--- Supplied records Enclosed Below ---

Lemma total_controls fuel paused controls x :
  count - messages (x_log x) < fuel → (drainPlanControl env fuel paused controls x).2 ≠ Diverge.
Proof.
  revert paused x. induction fuel as [|fuel IH]; intros paused x Hf; [lia|]. cbn [drainPlanControl].
  rewrite W_bind_eq, perform_eq. destruct (respond env (x_log x) ReceiveControl) as [control|] eqn:Hr; [|done].
  pose proof (messages_received ReceiveControl _ x Hr) as Hm. specialize (Hm eq_refl).
  assert (messages (x_log x) < count) as Hlt.
  { destruct (decide (count ≤ messages (x_log x))) as [Hc|]; [|lia].
    destruct (Hfinite _ Hc) as [Hnone _]. by rewrite Hr in Hnone. }
  set (x1 := logged env ReceiveControl x) in *. rewrite W_bind_eq.
  destruct (ValidateControlRequest _) as [[]|e]; cbn [lift mret W_ret throw]; [|done].
  rewrite W_bind_eq. destruct (fail_if _ _) as [[]|e]; cbn [lift mret W_ret throw]; [|done].
  rewrite W_bind_eq. cbn [gets]. case_bool_decide; [apply IH; lia|].
  rewrite W_bind_eq. cbn [modify]. set (x2 := {| x1 with x_controls := _ |}).
  rewrite W_bind_eq. assert ((applyPlanControl env paused control controls x2).2 ≠ Diverge) as Ht
    by (by apply total_ends, ends_control).
  pose proof (advances_controls paused control controls x2) as [Ha _].
  destruct (applyPlanControl _ _ _ _ x2) as [y [result|e|]]; [|done|done].
  destruct (cdr_Canceled result); [done|]. apply IH. change (messages (x_log x1) ≤ messages (x_log y)) in Ha. lia.
Qed.
Lemma wpr_recordPlanCommand r command w :
  wpr (recordPlanCommand r command)
    (λ c w', recorded c w' ∧ command_content c = command_content command) w.
Proof.
  eapply wpr_bind; [apply wpr_lift|]. intros _ w1 _ _ _. wp_call_step.
  intros w2 [[c new]|e] w3 _ Hv (now & Hr & ->) _ _; apply wp_ret; [|done]. intros w4 Hl _. cbn.
  destruct (ol_record_command _ _ _ _ _ (va_store _ Hv) (eq_sym Hr)) as [Hc Hcontent]. split; [|done].
  eapply recorded_later; [done|]. by exists c.
Qed.

Definition audited (r : AuditRecord) w : Prop :=
  ∃ ra a, ol_audit (w_store w) ra = Some a ∧ audit_content a = audit_content r.

Lemma audited_later r w w' : later w w' → audited r w → audited r w'.
Proof. intros Hl (ra & a & Ha & ?). exists ra, a. split; [by apply Hl|done]. Qed.

(** [RecordAudit], with or without the check of the runtime. *)
Lemma wpr_record_audit record w :
  wpr (call_rt (ask (OpRecordAudit record)) ≫= λ _, mret tt) (λ _ w', audited record w') w.
Proof.
  wp_call_step.
  intros w2 [[a new]|e] w3 _ Hv (now & Hr & ->) _ _; apply wp_ret; [|done]. intros w4 Hl _.
  destruct (ol_record_audit _ _ _ _ _ (va_store _ Hv) (eq_sym Hr)) as [Ha ?].
  eapply audited_later; [done|]. by exists (AuditRefFromRecord a), a.
Qed.

Lemma wpr_recordPlanAudit r record w : wpr (recordPlanAudit r record) (λ _ w', audited record w') w.
Proof.
  eapply wpr_bind; [apply wpr_lift|]. intros _ w1 _ _ _. apply wpr_record_audit.
Qed.

Definition completed (ref : PlanCommandRef) w : Prop :=
  ∃ c, ol_command (w_store w) ref = Some c ∧ delivered c.

Lemma completed_later ref w w' : later w w' → completed ref w → completed ref w'.
Proof.
  intros Hl (c & (c' & ? & ?)%(lt_command _ _ Hl) & ?). exists c'.
  split; [done|by eapply command_later_delivered].
Qed.

Lemma wpr_mark_delivered command w :
  justified (PlanCommandRefFromRecord command) w →
  wpr (call_rt (ask (OpMarkPlanCommandDelivered (PlanCommandRefFromRecord command)))
         ≫= λ _, mret tt) (λ _ w', completed (PlanCommandRefFromRecord command) w') w.
Proof.
  intros Hj w1 Hl Hv. split; [by eapply justified_later|].
  intros [c|e] w2 (now & Hr & ->); apply wp_ret; [|done]. intros w3 Hl3 _.
  eapply completed_later; [done|]. by apply (ol_mark_Ok _ _ _ c (va_store _ Hv)).
Qed.

Lemma wpr_markPlanCommandFailed r command cause w :
  wpr (markPlanCommandFailed r command cause) (λ _ _, True) w.
Proof.
  eapply wpr_bind; [apply wpr_lift|]. intros _ w1 _ _ _. wp_call_step.
  intros w2 [] w3 _ _ _ _ _; by apply wp_ret.
Qed.

Lemma wpr_fail_marked {A} mark err (G : A → World S → Prop) w :
  wpr mark (λ _ _, True) w → wpr (fail_marked mark err) G w.
Proof. intros Hm. eapply wpr_try; [done|]. intros *. intros _ _ _. apply wpr_throw. Qed.

Lemma wpr_markCommandFailed {A} command cause (G : A → World S → Prop) w :
  wpr (markCommandFailed command cause) G w.
Proof.
  apply wpr_fail_marked. wp_call_step.
  intros w2 [] w3 _ _ _ _ _; by apply wp_ret.
Qed.

(** A start of the workflow of [spec] was received, for the request that [spec] is. *)
Definition start_sent (spec : RunPlanSpec) w : Prop :=
  ∃ input, Started (planWorkflowID (spec_PlanID spec)) input ∈ w_sent w ∧
    announces (Started (planWorkflowID (spec_PlanID spec)) input) (planStartAuditRecord (pwi_Spec input)) ∧
    start_content (pwi_Spec input) = start_content spec.

Lemma planned_sent spec w :
  valid w → planned spec (w_store w) → Exists (started (planWorkflowID (spec_PlanID spec))) (w_sent w) →
  start_sent spec w.
Proof.
  intros Hv (spec1 & H1 & Hc1) (d & Hd & Hst)%Exists_exists.
  destruct d as [id input|]; [|destruct Hst]. cbn in Hst. subst id.
  destruct (proj1 (Forall_forall _ _) (va_sent _ Hv) _ Hd) as [Hid (spec2 & H2 & Hc2)].
  exists input. split_and!; [exact Hd|split; [exact Hid|reflexivity]|]. apply (inj planWorkflowID) in Hid. rewrite <- Hid in H2. congruence.
Qed.

Lemma wpr_executePlanWorkflow client queue queues endpoint peers spec w :
  planned spec (w_store w) →
  wpr (executePlanWorkflow client queue queues endpoint peers spec) (λ _ w', start_sent spec w') w.
Proof.
  intros Hp. eapply wpr_bind; [apply wpr_lift|]. intros _ w1 Hl1 _ _.
  eapply wpr_bind; [apply wpr_lift|]. intros _ w2 Hl2 _ _.
  assert (planned spec (w_store w2)) as Hp2 by by apply Hl2, Hl1.
  intros w3 Hl3 Hv3. pose proof (lt_plan _ _ Hl3 _ Hp2) as Hp3.
  refine ((λ Ho, conj Ho _) _); [|split; [reflexivity|exact Hp3]].
  intros answer w4 Hd. destruct (does_later _ _ _ _ Hv3 Ho Hd) as [Hv4 Hl4].
  assert (∀ w5, later w4 w5 → valid w5 → Exists (started (planWorkflowID (spec_PlanID spec))) (w_sent w4) →
    start_sent spec w5) as Hsent.
  { intros w5 Hl5 Hv5 (d & ? & ?)%Exists_exists. apply planned_sent; [done|by apply Hl5, Hl4|].
    apply Exists_exists. exists d. split; [by eapply later_sent|done]. }
  destruct answer as [| |e]; apply wp_ret; [| |done]; intros w5 Hl5 Hv5; apply Hsent; try done.
  - destruct Hd as [->|[? ->]]; [|done]. cbn. apply Exists_app. right. by constructor.
  - by destruct Hd as [? ->].
Qed.

Lemma wpr_deliver_message r planID name format payload command w :
  wpr (deliver_message r planID name format payload command)
    (λ _ w', Signaled (planWorkflowID planID) name payload ∈ w_sent w') w.
Proof.
  unfold deliver_message. destruct (negb _).
  { apply wpr_fail_marked, wpr_markPlanCommandFailed. }
  wp_call_step. intros w1 [[]|e] w2 _ _ Hd _ _.
  - apply wp_ret. intros w3 Hl _. eapply later_sent; [done|]. rewrite Hd. cbn.
    apply elem_of_app. right. by left.
  - apply wpr_fail_marked, wpr_markPlanCommandFailed.
Qed.

(** ** The methods *)

(** A delivered command with the content of [record]. *)
Definition fulfilled_record (record : AuditRecord) w : Prop :=
  ∃ ref c, ol_command (w_store w) ref = Some c ∧ delivered c ∧
    command_content c = audit_content record.

Lemma justified_delivery d record ref w :
  d ∈ w_sent w → announces d record → audited record w →
  aud_PlanID record = cmdr_PlanID ref → aud_IdempotencyKey record = cmdr_IdempotencyKey ref →
  justified ref w.
Proof. intros Hd Hr (ra & a & Ha & Hc) ??. by exists d, record, ra, a. Qed.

--- End of Enclosed Supplied records ---

Exercise goal: Exact copies of the lines from the start of the data up to the line holding "pose proof (messages_received", both included, are all that is needed.

Problem solution:
Lemma total_controls fuel paused controls x :
  count - messages (x_log x) < fuel → (drainPlanControl env fuel paused controls x).2 ≠ Diverge.
Proof.
  revert paused x. induction fuel as [|fuel IH]; intros paused x Hf; [lia|]. cbn [drainPlanControl].
  rewrite W_bind_eq, perform_eq. destruct (respond env (x_log x) ReceiveControl) as [control|] eqn:Hr; [|done].
  pose proof (messages_received ReceiveControl _ x Hr) as Hm. specialize (Hm eq_refl).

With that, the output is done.